Stored items from a collection:
***

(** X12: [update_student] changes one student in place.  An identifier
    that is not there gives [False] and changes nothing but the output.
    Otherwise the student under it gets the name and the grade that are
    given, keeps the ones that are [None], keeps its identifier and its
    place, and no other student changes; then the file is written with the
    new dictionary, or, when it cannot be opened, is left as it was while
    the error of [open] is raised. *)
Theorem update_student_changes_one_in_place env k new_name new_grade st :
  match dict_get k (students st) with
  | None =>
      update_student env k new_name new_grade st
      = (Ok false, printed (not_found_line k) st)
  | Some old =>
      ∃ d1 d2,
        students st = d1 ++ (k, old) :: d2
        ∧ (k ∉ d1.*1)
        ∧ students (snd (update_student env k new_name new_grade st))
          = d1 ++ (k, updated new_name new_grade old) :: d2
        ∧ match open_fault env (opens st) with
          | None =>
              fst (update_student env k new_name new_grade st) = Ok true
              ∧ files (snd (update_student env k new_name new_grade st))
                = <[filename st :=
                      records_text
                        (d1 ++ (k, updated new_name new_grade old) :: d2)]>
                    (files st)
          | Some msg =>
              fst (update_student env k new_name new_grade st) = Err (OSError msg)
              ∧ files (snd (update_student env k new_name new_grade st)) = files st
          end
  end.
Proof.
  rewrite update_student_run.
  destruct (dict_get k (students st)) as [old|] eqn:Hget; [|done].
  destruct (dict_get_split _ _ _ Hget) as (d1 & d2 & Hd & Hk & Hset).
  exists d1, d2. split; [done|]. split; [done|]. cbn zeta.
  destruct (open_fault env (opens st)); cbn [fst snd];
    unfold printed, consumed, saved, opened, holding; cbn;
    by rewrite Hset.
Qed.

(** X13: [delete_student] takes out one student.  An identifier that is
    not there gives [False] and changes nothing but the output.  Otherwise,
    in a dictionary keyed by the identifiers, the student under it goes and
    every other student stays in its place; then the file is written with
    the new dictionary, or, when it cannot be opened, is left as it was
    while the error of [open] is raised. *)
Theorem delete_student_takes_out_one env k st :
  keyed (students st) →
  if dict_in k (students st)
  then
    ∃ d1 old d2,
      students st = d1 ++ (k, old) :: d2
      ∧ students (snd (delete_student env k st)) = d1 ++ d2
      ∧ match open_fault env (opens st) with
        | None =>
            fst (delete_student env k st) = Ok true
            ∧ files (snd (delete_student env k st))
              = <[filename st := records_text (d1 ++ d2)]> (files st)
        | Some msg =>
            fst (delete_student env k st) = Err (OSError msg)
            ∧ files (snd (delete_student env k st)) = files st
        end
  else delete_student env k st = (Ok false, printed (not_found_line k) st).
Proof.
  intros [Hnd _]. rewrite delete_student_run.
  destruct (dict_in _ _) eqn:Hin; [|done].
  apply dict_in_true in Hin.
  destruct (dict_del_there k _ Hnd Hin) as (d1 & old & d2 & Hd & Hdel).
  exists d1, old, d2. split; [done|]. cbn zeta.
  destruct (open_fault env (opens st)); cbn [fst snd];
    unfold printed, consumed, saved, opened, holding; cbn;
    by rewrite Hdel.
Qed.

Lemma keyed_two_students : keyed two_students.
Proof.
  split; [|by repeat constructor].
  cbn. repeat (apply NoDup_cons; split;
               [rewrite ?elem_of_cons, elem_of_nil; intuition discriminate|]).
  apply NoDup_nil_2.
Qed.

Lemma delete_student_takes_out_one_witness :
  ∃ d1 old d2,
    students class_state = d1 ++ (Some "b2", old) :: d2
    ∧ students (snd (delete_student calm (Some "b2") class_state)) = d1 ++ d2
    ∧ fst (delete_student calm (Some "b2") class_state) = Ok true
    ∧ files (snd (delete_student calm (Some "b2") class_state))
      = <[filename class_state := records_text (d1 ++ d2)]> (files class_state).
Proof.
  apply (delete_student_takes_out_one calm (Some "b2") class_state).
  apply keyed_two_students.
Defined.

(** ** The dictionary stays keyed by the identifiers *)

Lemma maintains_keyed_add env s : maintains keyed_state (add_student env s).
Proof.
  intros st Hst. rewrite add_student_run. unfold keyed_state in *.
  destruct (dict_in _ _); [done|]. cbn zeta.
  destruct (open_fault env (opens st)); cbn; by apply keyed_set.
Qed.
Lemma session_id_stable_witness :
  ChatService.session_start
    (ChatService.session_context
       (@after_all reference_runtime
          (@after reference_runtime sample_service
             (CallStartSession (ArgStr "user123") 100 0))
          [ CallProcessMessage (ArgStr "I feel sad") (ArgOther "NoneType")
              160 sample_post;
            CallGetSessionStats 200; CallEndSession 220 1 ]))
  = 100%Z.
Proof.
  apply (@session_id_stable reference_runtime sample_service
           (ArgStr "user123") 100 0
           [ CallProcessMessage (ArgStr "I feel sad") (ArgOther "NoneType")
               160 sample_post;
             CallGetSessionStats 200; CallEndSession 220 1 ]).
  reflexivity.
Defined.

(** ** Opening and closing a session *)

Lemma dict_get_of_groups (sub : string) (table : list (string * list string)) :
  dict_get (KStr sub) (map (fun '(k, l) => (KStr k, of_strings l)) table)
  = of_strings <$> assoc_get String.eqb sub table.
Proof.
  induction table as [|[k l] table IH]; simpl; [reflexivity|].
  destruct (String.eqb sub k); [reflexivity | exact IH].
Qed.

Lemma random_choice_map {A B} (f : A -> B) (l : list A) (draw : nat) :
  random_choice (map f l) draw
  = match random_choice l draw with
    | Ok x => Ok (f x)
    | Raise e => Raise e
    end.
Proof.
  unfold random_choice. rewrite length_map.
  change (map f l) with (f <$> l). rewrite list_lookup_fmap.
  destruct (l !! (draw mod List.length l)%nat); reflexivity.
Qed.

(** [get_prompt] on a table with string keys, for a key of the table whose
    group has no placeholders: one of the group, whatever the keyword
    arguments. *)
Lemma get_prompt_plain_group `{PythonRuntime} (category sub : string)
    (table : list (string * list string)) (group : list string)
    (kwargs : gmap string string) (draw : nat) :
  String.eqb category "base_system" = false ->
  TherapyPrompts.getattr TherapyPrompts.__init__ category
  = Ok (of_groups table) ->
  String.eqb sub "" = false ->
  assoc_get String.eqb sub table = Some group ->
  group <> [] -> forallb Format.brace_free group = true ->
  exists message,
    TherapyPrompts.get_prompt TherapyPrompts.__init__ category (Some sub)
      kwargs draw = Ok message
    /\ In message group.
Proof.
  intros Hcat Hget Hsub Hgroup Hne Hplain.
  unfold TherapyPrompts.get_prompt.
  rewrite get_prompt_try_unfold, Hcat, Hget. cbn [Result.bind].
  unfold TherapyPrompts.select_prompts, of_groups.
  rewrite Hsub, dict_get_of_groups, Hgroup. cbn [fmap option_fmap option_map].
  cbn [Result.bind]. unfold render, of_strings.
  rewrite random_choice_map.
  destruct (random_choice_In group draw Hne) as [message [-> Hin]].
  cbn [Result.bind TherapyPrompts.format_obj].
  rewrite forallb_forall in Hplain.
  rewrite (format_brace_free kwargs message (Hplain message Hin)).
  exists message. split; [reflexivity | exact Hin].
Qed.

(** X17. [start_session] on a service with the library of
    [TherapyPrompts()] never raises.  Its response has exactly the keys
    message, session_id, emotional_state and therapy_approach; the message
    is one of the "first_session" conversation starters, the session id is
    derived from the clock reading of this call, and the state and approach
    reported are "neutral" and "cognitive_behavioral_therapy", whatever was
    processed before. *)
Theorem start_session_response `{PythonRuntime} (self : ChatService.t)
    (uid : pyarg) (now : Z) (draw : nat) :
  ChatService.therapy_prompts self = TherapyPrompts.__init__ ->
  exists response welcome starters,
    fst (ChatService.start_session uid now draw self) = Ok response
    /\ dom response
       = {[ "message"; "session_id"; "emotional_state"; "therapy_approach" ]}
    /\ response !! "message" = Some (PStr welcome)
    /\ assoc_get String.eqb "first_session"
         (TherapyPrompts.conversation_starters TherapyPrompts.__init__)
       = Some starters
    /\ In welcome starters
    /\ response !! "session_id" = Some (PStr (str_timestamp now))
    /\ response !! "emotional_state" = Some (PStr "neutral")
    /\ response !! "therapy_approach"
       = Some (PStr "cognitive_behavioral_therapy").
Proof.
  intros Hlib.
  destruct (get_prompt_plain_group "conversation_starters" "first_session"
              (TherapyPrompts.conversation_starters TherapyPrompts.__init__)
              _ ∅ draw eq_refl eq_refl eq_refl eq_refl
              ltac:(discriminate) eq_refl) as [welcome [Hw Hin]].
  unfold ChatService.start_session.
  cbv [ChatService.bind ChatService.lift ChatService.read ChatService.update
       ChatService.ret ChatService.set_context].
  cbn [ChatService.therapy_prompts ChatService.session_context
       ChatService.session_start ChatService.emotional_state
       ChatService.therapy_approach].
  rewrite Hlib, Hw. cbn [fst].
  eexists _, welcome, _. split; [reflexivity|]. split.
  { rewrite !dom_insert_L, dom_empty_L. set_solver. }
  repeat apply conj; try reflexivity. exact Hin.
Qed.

***

Could you return exactly the stretch of the data above that starts at the line with "every other student" and ends at the line with "st)) = d1 ++ d2", both lines included?

    every other student stays in its place; then the file is written with
    the new dictionary, or, when it cannot be opened, is left as it was
    while the error of [open] is raised. *)
Theorem delete_student_takes_out_one env k st :
  keyed (students st) →
  if dict_in k (students st)
  then
    ∃ d1 old d2,
      students st = d1 ++ (k, old) :: d2
      ∧ students (snd (delete_student env k st)) = d1 ++ d2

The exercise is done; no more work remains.